In the piecemeal model, an approach Bellefleur worked under in Ohio, a general contractor’s role is different and comes in on the third tier of the hierarchy, under an entity that will act as the final decision maker in place of the VA. In this case, it was the Army Corps of Engineers. The model utilizes the input of more parties. Prior to bringing on the general contractor, the boiler provider, the architecture and engineering firm and even the commissioning agent will all work together to clarify and describe the main details of the project. The second tier of the hierarchy will then pass that along to the general contractor, allowing him to reduce the cost of services based on access to more upfront information.

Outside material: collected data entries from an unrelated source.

Lemma open_styles_bounds styles at_ starts :
  (0 <= at_)%Z → Forall (λ e, 0 <= e.2 <= at_)%Z starts →
  Forall (λ e, 0 <= e.2 <= at_)%Z (open_styles styles at_ starts).
Proof.
  intros Hat. unfold open_styles. revert starts.
  induction styles as [|x l IH]; intros starts H; [done|]. cbn. apply IH.
  case_bool_decide; [done|]. apply Forall_app. split; [done|]. repeat constructor; cbn; lia.
Qed.

Lemma close_styles_bounds keep at_ starts r :
  close_styles keep at_ starts = Ok r → Forall (λ e, 0 <= e.2 <= at_)%Z starts →
  Forall (in_bounds at_) r.1 ∧ Forall (λ e, 0 <= e.2 <= at_)%Z r.2.
Proof.
  revert r. induction starts as [|[s k] starts IH]; intros r H Hb; cbn in H.
  - inv_result. by split.
  - apply list.Forall_cons in Hb as [Hk Hb]. cbn in Hk.
    destruct (keep s); inv_result; destruct (IH _ eq_refl Hb) as [H1 H2]; cbn;
      split; try done; constructor; try done.
    exists k, at_. repeat split; lia.
Qed.

Lemma extract_text_wf st t styles st' :
  extract_wf st → extract_text st t styles = Ok st' →
  extract_wf st' ∧ x_text st' = x_text st +:+ t.
Proof.
  intros [Hi Ha Hs] H. unfold extract_text in H. inv_result. split; [|done].
  eapply close_styles_bounds in E as [H1 H2]; [|apply open_styles_bounds; [lia | done]].
  split; cbn.
  - rewrite len_app. lia.
  - apply Forall_app. split; (eapply list.Forall_impl; [eassumption|]); intros b;
      apply in_bounds_mono; lia.
  - eapply list.Forall_impl; [exact H2|]. cbn. intros e. lia.
Qed.

Lemma extract_embed_wf st r : extract_wf st → extract_wf (extract_embed st r).
Proof.
  intros [Hi Ha Hs]. split; cbn.
  - rewrite len_app. cbn. lia.
  - apply Forall_app. split.
    + eapply list.Forall_impl; [exact Ha|]. intros a. apply in_bounds_mono. lia.
    + repeat constructor. eexists _, _. repeat split; lia.
  - eapply list.Forall_impl; [exact Hs|]. cbn. intros e. lia.
Qed.

Lemma in_bounds_shift i n a :
  (0 <= i)%Z → in_bounds n a → in_bounds (i + n) (shift_annotation (- i) a).
Proof.
  intros ? (s & e & Hs & He & ? & ?). exists (s + i)%Z, (e + i)%Z. cbn. rewrite Hs, He. cbn.
  repeat split; try lia; do 2 f_equal; lia.
Qed.

Lemma extract_link_wf st href r :
  extract_wf st → Forall (in_bounds (Z.of_nat (len r.2))) r.1 → extract_wf (extract_link st href r).
Proof.
  intros [Hi Ha Hs] Hr. split; cbn.
  - rewrite len_app. lia.
  - rewrite !Forall_app. split; [|split].
    + eapply list.Forall_impl; [exact Ha|]. intros a. apply in_bounds_mono. lia.
    + apply Forall_fmap. eapply list.Forall_impl; [exact Hr|]. intros a Hb.
      apply in_bounds_shift; [lia | done].
    + repeat constructor. eexists _, _. repeat split; lia.
  - eapply list.Forall_impl; [exact Hs|]. cbn. intros e. lia.
Qed.

Lemma extract_finish_wf st r :
  extract_wf st → extract_finish st = Ok r →
  r.2 = x_text st ∧ Forall (in_bounds (Z.of_nat (len (x_text st)))) r.1.
Proof.
  intros [Hi Ha Hs] H. unfold extract_finish in H. inv_result. split; [done|].
  apply close_styles_bounds in E as [H1 _]; [|done]. rewrite <- Hi. by apply Forall_app.
Qed.

Lemma extract_init_wf : extract_wf extract_init.
Proof. by split; cbn. Qed.

Lemma extract_fold_wf l :
  Forall (λ i, ∀ st st', extract_wf st → extract_inline st i = Ok st' →
                extract_wf st' ∧ x_text st' = x_text st +:+ inline_text i) l →
  ∀ st st', extract_wf st → fold_result extract_inline st l = Ok st' →
  extract_wf st' ∧ x_text st' = x_text st +:+ content_text l.
Proof.
  induction 1 as [|i l Hi _ IH]; intros st st' Hw H; cbn in *; inv_result.
  - split; [done|]. apply chars_inj. rewrite chars_app. symmetry. apply app_nil_r.
  - destruct (Hi _ _ Hw E) as [Hw1 Ht1]. destruct (IH _ _ Hw1 H) as [Hw2 Ht2].
    split; [done|]. rewrite Ht2, Ht1. apply chars_inj. by rewrite !chars_app, (assoc_L (++)).
Qed.

Lemma extract_inline_wf i st st' :
  extract_wf st → extract_inline st i = Ok st' →
  extract_wf st' ∧ x_text st' = x_text st +:+ inline_text i.
Proof.
  revert st st'. induction i as [t s|ty h c IH|r] using inline_tree_ind; intros st st' Hw H.
  - by eapply extract_text_wf.
  - cbn in H. destruct (String.eqb ty "link"); [|done]. inv_result.
    destruct (extract_fold_wf c IH _ _ extract_init_wf E) as [Hsub Ht].
    destruct (extract_finish_wf _ _ Hsub E0) as [Hr Hb]. split.
    + apply extract_link_wf; [done|]. by rewrite Hr.
    + cbn. by rewrite Hr, Ht.
  - cbn in H. inv_result. split; [by apply extract_embed_wf | done].
Qed.

(** ** Extraction of text content, character by character *)

Lemma annotationStyle_mark s ty ref attrs x y :
  styleMarkToAnnotationType s = Ok ty → annotationStyle (mk_range ty ref attrs x y) = [s].
Proof. by destruct s; intros [= <-]. Qed.

Lemma painted_app anns1 anns2 s i :
  painted (anns1 ++ anns2) s i ↔ painted anns1 s i ∨ painted anns2 s i.
Proof. unfold painted. setoid_rewrite elem_of_app. naive_solver. Qed.

Lemma painted_cons a anns s i :
  painted (a :: anns) s i ↔ (s ∈ annotationStyle a ∧ covers a i) ∨ painted anns s i.
Proof. unfold painted. setoid_rewrite elem_of_cons. naive_solver. Qed.

Lemma painted_nil s i : ¬ painted [] s i.
Proof. intros (a & Ha & _). by apply not_elem_of_nil in Ha. Qed.

Lemma covers_mk_range ty ref attrs x y i : covers (mk_range ty ref attrs x y) i ↔ (x <= i < y)%Z.
Proof. unfold covers. cbn. setoid_rewrite list_elem_of_singleton. naive_solver. Qed.

Lemma painted_close keep at_ starts r s i :
  close_styles keep at_ starts = Ok r →
  painted r.1 s i ↔ ∃ k, (s, k) ∈ starts ∧ keep s = false ∧ (k <= i < at_)%Z.
Proof.
  revert r. induction starts as [|[s' k'] starts IH]; intros r H; cbn in H.
  - inv_result. cbn. split; [by intros H%painted_nil | set_solver].
  - setoid_rewrite elem_of_cons. destruct (keep s') eqn:K; inv_result; cbn.
    + rewrite (IH _ eq_refl). split; [intros (k & ?); exists k; tauto|].
      intros (k & [[= -> ->]|Hk] & ? & ?); [congruence | eauto].
    + rewrite painted_cons, (annotationStyle_mark _ _ _ _ _ _ E), list_elem_of_singleton,
        covers_mk_range, (IH _ eq_refl). split.
      * intros [[-> ?]|(k & ?)]; [exists k' | exists k]; tauto.
      * intros (k & [[= -> ->]|Hk] & ? & ?); [by left | eauto].
Qed.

The model also utilizes a single decision maker for the mechanical, piping and electrical needs of the project, which Bellefleur says makes for a pretty smooth process. “You didn’t have the different trades pitching the ball to themselves.” The advantages of this project structure are simple. Although the project can be done for a smaller price tag, it puts more responsibility on the buyer.

In the Ohio project, the piecemeal model was used based on the VA’s ability to completely relinquish responsibility to the Army Corps. But in New York, the VA opted for the design-build model, choosing to pay more for a general contractor and reduce its responsibility in the project.